[Dataset records]
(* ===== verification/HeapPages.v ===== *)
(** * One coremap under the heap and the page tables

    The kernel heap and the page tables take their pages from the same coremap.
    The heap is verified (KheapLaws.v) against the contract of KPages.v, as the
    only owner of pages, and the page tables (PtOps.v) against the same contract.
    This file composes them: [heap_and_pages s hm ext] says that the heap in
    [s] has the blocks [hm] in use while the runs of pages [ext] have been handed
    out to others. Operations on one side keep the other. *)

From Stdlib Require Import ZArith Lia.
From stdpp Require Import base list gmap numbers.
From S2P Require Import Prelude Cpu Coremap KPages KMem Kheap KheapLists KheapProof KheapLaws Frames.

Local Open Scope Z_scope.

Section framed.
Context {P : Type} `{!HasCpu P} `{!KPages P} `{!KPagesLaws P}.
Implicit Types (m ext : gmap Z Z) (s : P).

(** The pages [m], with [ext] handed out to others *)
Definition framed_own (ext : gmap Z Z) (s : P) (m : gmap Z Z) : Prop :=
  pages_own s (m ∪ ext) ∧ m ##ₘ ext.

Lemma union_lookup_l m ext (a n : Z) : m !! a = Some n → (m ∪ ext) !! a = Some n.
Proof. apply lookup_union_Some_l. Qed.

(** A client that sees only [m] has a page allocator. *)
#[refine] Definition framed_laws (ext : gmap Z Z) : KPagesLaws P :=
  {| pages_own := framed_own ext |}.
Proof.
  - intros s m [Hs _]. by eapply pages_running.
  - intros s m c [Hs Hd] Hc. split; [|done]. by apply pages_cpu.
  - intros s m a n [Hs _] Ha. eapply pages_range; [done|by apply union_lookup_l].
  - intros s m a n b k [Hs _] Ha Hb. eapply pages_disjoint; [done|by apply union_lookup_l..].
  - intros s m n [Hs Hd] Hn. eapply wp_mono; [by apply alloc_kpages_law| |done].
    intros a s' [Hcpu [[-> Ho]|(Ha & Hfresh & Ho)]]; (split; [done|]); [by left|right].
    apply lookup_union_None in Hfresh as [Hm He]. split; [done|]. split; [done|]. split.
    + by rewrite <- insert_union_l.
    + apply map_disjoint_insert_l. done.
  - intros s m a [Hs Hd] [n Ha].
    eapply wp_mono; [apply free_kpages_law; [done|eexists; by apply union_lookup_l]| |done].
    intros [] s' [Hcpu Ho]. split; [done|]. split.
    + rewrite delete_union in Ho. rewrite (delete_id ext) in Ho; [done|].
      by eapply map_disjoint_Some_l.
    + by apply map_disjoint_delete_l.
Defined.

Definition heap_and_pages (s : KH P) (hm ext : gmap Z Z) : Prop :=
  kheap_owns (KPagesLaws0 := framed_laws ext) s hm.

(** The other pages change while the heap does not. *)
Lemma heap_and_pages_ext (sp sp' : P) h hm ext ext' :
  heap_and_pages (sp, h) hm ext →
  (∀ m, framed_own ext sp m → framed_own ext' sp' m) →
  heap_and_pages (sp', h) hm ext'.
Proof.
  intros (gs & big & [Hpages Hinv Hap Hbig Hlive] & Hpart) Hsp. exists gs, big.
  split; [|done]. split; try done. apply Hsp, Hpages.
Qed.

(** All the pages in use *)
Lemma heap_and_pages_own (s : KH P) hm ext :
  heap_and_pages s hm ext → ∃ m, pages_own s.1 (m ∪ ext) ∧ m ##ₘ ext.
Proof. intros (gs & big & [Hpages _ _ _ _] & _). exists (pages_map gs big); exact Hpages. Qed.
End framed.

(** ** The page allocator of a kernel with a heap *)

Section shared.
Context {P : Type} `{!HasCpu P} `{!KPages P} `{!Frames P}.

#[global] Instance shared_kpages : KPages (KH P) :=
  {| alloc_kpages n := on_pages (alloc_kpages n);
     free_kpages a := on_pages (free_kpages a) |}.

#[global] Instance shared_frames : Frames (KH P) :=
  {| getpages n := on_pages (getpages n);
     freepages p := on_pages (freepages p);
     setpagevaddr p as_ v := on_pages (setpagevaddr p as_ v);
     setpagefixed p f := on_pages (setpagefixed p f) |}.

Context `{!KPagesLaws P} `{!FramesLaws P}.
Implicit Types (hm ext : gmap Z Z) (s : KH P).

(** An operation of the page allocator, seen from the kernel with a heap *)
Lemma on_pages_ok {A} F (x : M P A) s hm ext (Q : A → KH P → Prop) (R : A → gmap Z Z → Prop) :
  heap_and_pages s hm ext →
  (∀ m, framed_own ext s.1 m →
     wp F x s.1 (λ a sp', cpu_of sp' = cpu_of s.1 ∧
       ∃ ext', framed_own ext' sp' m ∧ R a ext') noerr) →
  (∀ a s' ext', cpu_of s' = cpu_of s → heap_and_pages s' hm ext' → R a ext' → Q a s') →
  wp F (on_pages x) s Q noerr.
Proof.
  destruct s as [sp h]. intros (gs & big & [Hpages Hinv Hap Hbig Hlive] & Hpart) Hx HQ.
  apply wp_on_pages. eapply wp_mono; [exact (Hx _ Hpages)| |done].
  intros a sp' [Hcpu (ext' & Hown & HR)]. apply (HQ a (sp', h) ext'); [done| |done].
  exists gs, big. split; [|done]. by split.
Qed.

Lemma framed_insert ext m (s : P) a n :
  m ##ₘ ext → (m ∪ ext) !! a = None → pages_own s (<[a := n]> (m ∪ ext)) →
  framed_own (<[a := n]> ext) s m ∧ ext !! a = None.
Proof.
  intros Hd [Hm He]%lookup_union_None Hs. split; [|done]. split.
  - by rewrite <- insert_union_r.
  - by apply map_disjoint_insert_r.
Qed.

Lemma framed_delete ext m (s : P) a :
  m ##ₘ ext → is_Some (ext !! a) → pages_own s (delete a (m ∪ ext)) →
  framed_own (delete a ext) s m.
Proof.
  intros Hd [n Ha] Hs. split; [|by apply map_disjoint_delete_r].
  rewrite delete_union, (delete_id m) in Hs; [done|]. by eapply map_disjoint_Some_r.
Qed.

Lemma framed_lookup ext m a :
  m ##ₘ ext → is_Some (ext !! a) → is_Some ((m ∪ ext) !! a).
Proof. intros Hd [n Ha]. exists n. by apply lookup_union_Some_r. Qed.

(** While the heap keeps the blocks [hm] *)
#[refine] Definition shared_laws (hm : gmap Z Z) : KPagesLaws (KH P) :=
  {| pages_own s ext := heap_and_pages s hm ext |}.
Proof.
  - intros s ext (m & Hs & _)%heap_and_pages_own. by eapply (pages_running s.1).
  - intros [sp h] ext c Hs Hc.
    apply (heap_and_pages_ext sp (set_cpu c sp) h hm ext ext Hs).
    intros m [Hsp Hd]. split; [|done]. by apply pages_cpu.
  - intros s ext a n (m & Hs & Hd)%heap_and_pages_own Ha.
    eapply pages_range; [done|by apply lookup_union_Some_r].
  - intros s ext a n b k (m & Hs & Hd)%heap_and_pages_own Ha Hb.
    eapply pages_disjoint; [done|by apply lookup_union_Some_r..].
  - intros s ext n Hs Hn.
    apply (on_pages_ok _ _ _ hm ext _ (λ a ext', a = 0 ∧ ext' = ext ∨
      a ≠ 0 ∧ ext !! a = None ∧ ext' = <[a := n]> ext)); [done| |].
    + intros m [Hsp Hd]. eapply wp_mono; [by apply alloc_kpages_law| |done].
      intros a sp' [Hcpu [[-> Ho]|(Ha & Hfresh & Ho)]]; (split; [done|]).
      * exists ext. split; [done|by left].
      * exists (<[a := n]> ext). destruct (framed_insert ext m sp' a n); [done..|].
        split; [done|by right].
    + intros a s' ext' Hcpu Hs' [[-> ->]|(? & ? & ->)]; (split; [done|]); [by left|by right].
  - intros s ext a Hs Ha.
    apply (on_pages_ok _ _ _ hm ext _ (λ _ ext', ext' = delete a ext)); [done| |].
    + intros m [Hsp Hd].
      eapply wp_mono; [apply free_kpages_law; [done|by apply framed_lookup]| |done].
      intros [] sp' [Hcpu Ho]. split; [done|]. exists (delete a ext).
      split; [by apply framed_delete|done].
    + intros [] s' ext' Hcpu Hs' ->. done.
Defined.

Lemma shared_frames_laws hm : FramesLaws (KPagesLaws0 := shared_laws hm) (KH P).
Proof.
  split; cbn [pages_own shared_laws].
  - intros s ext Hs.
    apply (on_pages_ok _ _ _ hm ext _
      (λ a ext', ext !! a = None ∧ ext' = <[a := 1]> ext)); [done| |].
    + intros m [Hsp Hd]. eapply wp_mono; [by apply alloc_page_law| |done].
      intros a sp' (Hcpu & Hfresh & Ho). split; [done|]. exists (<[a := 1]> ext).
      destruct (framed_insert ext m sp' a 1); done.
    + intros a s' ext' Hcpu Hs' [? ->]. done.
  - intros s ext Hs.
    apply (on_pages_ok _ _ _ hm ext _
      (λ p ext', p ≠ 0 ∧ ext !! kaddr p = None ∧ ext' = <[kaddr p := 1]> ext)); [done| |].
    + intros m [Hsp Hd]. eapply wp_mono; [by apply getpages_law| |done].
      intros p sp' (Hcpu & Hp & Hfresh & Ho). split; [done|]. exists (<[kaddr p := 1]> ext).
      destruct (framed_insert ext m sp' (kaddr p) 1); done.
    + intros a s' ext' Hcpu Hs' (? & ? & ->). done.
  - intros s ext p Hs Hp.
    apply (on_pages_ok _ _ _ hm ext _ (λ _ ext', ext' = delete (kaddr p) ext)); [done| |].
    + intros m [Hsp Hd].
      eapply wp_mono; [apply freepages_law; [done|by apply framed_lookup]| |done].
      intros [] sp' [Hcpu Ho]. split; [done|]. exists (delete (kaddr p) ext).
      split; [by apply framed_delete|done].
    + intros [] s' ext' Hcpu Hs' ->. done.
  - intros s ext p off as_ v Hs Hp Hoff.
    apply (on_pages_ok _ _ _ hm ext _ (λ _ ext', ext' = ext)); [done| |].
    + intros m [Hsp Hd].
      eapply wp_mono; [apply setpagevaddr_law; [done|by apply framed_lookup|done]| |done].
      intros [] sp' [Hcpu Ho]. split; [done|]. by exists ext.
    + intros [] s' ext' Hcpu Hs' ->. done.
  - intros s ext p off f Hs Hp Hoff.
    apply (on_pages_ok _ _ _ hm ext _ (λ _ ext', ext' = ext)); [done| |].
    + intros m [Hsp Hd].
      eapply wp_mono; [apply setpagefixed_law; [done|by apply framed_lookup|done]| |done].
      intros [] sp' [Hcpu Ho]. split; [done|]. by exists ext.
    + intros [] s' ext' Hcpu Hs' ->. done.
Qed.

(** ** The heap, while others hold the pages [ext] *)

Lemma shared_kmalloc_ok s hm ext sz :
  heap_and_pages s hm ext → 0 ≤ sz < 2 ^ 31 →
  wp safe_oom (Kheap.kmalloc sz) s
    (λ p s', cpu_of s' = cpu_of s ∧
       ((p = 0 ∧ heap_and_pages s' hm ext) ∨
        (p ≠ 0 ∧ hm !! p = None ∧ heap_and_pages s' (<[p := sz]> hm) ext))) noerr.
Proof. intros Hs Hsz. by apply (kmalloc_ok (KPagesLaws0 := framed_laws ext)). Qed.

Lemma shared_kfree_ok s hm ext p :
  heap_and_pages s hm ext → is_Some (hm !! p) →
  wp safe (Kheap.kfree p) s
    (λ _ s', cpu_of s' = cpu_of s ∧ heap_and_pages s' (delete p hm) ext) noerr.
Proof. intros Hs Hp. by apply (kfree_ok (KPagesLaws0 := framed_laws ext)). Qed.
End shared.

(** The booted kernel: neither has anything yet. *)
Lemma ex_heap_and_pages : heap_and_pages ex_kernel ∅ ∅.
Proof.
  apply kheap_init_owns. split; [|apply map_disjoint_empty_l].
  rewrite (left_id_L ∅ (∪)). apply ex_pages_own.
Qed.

...

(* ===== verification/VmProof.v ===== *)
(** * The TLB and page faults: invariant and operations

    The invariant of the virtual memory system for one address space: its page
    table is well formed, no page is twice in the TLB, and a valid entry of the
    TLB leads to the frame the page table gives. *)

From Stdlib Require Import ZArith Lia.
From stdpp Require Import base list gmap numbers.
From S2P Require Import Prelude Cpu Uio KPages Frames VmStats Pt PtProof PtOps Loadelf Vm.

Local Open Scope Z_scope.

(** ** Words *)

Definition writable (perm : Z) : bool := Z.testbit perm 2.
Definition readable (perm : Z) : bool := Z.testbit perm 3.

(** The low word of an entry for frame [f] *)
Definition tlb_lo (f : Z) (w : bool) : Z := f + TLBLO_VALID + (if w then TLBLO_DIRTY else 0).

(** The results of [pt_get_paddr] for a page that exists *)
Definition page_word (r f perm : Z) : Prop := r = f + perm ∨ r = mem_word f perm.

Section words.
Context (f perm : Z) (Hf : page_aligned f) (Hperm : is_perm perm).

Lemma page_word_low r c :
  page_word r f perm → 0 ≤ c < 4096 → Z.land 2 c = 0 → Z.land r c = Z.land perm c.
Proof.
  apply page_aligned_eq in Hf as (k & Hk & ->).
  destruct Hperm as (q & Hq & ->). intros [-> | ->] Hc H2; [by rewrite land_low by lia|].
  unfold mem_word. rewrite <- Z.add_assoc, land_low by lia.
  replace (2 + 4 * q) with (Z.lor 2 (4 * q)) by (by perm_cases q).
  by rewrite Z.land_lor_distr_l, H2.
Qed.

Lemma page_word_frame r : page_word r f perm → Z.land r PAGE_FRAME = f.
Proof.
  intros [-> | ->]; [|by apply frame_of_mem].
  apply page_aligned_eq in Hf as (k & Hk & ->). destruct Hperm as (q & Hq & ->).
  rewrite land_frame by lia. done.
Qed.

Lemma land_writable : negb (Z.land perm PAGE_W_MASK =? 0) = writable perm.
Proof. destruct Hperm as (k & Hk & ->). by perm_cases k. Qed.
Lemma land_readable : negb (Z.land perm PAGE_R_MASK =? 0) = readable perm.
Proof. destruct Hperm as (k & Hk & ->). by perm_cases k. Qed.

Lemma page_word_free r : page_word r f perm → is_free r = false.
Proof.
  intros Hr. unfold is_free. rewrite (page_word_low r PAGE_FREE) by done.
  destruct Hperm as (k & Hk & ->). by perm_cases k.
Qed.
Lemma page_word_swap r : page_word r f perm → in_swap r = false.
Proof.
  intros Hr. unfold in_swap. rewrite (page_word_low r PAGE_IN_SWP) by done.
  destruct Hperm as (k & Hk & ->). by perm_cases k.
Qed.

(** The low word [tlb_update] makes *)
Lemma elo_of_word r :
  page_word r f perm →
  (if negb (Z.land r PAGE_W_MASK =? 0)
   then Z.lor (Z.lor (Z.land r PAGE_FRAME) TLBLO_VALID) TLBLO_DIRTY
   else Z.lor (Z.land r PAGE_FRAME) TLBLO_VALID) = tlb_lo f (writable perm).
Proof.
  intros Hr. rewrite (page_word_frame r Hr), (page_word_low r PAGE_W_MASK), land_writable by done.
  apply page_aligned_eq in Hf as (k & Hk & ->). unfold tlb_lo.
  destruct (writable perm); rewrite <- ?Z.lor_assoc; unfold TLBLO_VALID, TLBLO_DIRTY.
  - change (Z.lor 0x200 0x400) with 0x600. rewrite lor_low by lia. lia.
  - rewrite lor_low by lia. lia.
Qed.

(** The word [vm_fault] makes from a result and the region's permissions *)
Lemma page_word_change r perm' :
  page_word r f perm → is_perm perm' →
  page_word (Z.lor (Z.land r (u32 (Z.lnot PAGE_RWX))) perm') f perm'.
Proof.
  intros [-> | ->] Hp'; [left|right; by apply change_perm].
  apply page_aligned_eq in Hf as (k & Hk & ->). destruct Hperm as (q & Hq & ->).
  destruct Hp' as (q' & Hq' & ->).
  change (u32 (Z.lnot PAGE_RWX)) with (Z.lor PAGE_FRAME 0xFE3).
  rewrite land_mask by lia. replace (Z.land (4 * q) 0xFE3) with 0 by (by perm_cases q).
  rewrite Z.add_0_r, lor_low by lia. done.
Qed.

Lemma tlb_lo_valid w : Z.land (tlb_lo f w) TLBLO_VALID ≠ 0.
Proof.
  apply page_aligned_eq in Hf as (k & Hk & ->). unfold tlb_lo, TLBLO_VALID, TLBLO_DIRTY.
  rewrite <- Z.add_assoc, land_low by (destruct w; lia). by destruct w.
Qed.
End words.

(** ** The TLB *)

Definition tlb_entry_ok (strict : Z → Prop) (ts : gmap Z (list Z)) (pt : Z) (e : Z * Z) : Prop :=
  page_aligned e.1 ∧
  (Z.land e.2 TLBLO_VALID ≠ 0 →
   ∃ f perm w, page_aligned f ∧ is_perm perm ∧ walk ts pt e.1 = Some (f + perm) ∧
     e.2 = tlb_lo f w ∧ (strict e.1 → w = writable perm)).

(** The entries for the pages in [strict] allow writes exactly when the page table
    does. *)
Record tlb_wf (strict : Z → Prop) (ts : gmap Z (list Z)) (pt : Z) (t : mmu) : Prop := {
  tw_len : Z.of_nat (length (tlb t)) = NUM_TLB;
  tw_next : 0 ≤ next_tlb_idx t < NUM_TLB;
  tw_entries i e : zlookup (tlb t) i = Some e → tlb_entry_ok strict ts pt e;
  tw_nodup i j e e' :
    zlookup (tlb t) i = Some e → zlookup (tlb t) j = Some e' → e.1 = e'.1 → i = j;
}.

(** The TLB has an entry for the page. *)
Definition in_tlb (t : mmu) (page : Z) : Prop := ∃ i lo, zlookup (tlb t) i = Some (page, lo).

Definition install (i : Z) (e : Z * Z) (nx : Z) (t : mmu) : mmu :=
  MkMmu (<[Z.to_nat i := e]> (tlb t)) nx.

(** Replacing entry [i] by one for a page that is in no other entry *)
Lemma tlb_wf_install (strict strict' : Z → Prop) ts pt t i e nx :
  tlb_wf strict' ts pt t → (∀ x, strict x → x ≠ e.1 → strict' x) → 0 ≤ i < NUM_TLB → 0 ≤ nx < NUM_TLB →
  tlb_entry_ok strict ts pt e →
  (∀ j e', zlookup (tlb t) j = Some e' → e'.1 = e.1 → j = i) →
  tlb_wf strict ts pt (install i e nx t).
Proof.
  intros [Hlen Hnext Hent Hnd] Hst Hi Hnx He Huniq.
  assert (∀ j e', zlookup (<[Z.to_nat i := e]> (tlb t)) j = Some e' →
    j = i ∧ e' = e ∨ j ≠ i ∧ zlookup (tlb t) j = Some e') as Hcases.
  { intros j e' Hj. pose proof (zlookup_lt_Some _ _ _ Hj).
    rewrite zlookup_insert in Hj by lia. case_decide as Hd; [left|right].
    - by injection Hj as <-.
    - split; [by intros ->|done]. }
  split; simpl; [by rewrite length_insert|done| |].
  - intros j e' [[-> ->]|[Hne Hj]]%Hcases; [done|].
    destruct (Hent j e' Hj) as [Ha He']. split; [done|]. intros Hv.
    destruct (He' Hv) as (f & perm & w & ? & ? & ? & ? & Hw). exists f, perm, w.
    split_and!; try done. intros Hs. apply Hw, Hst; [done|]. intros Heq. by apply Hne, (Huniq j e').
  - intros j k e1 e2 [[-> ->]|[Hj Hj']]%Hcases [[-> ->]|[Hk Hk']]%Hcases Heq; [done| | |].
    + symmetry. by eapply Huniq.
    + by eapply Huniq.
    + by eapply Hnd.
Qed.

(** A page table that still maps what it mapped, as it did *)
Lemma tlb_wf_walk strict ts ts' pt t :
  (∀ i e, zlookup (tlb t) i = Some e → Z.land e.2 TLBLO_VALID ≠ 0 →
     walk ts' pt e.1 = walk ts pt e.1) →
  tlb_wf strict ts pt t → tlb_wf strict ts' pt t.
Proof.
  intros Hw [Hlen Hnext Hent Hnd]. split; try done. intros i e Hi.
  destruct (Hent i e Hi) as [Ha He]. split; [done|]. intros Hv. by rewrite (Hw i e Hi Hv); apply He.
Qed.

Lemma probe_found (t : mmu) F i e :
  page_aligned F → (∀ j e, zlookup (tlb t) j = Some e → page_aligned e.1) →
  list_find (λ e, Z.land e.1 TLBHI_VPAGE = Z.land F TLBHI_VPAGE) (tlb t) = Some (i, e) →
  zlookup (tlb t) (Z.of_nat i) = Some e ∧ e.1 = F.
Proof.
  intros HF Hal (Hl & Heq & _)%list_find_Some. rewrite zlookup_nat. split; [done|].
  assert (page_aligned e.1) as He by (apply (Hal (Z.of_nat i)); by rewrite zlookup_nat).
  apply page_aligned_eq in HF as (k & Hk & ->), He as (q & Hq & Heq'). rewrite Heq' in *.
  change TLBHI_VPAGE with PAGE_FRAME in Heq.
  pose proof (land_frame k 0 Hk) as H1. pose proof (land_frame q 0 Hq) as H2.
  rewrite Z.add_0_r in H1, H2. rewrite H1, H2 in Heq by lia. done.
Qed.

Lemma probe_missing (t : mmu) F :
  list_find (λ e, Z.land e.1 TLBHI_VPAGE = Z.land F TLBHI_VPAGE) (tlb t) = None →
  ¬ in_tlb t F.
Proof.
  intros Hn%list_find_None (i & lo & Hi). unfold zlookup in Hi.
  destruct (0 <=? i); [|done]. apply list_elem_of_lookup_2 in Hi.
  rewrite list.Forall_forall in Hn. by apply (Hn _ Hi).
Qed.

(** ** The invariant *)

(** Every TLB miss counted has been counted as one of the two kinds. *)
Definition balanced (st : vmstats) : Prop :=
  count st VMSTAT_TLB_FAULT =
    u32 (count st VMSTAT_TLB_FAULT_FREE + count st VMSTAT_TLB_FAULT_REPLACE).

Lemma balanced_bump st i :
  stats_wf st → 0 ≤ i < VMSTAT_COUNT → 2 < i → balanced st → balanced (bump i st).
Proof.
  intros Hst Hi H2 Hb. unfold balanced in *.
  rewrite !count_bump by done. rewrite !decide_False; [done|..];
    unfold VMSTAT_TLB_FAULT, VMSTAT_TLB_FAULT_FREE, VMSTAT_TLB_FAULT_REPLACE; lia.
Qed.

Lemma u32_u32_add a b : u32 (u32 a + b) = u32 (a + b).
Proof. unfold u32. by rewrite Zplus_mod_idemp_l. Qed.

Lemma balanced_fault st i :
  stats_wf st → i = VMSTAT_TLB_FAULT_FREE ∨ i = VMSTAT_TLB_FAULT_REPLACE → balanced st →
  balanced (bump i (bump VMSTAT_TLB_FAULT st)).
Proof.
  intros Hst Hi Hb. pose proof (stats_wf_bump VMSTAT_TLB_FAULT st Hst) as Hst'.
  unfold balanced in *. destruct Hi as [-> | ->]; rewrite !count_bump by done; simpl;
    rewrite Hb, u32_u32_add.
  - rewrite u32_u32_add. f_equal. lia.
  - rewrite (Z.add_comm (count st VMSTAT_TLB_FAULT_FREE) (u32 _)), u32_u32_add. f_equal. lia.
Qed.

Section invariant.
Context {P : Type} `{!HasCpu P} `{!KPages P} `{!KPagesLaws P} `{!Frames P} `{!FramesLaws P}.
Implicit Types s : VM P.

[Task directions]
Only the lines above from the one with "Lemma shared_frames_laws hm" through the one with "- intros s ext p off f Hs Hp Hoff." should be duplicated, character for character.

[Worked solution]
Lemma shared_frames_laws hm : FramesLaws (KPagesLaws0 := shared_laws hm) (KH P).
Proof.
  split; cbn [pages_own shared_laws].
  - intros s ext Hs.
    apply (on_pages_ok _ _ _ hm ext _
      (λ a ext', ext !! a = None ∧ ext' = <[a := 1]> ext)); [done| |].
    + intros m [Hsp Hd]. eapply wp_mono; [by apply alloc_page_law| |done].
      intros a sp' (Hcpu & Hfresh & Ho). split; [done|]. exists (<[a := 1]> ext).
      destruct (framed_insert ext m sp' a 1); done.
    + intros a s' ext' Hcpu Hs' [? ->]. done.
  - intros s ext Hs.
    apply (on_pages_ok _ _ _ hm ext _
      (λ p ext', p ≠ 0 ∧ ext !! kaddr p = None ∧ ext' = <[kaddr p := 1]> ext)); [done| |].
    + intros m [Hsp Hd]. eapply wp_mono; [by apply getpages_law| |done].
      intros p sp' (Hcpu & Hp & Hfresh & Ho). split; [done|]. exists (<[kaddr p := 1]> ext).
      destruct (framed_insert ext m sp' (kaddr p) 1); done.
    + intros a s' ext' Hcpu Hs' (? & ? & ->). done.
  - intros s ext p Hs Hp.
    apply (on_pages_ok _ _ _ hm ext _ (λ _ ext', ext' = delete (kaddr p) ext)); [done| |].
    + intros m [Hsp Hd].
      eapply wp_mono; [apply freepages_law; [done|by apply framed_lookup]| |done].
      intros [] sp' [Hcpu Ho]. split; [done|]. exists (delete (kaddr p) ext).
      split; [by apply framed_delete|done].
    + intros [] s' ext' Hcpu Hs' ->. done.
  - intros s ext p off as_ v Hs Hp Hoff.
    apply (on_pages_ok _ _ _ hm ext _ (λ _ ext', ext' = ext)); [done| |].
    + intros m [Hsp Hd].
      eapply wp_mono; [apply setpagevaddr_law; [done|by apply framed_lookup|done]| |done].
      intros [] sp' [Hcpu Ho]. split; [done|]. by exists ext.
    + intros [] s' ext' Hcpu Hs' ->. done.
  - intros s ext p off f Hs Hp Hoff.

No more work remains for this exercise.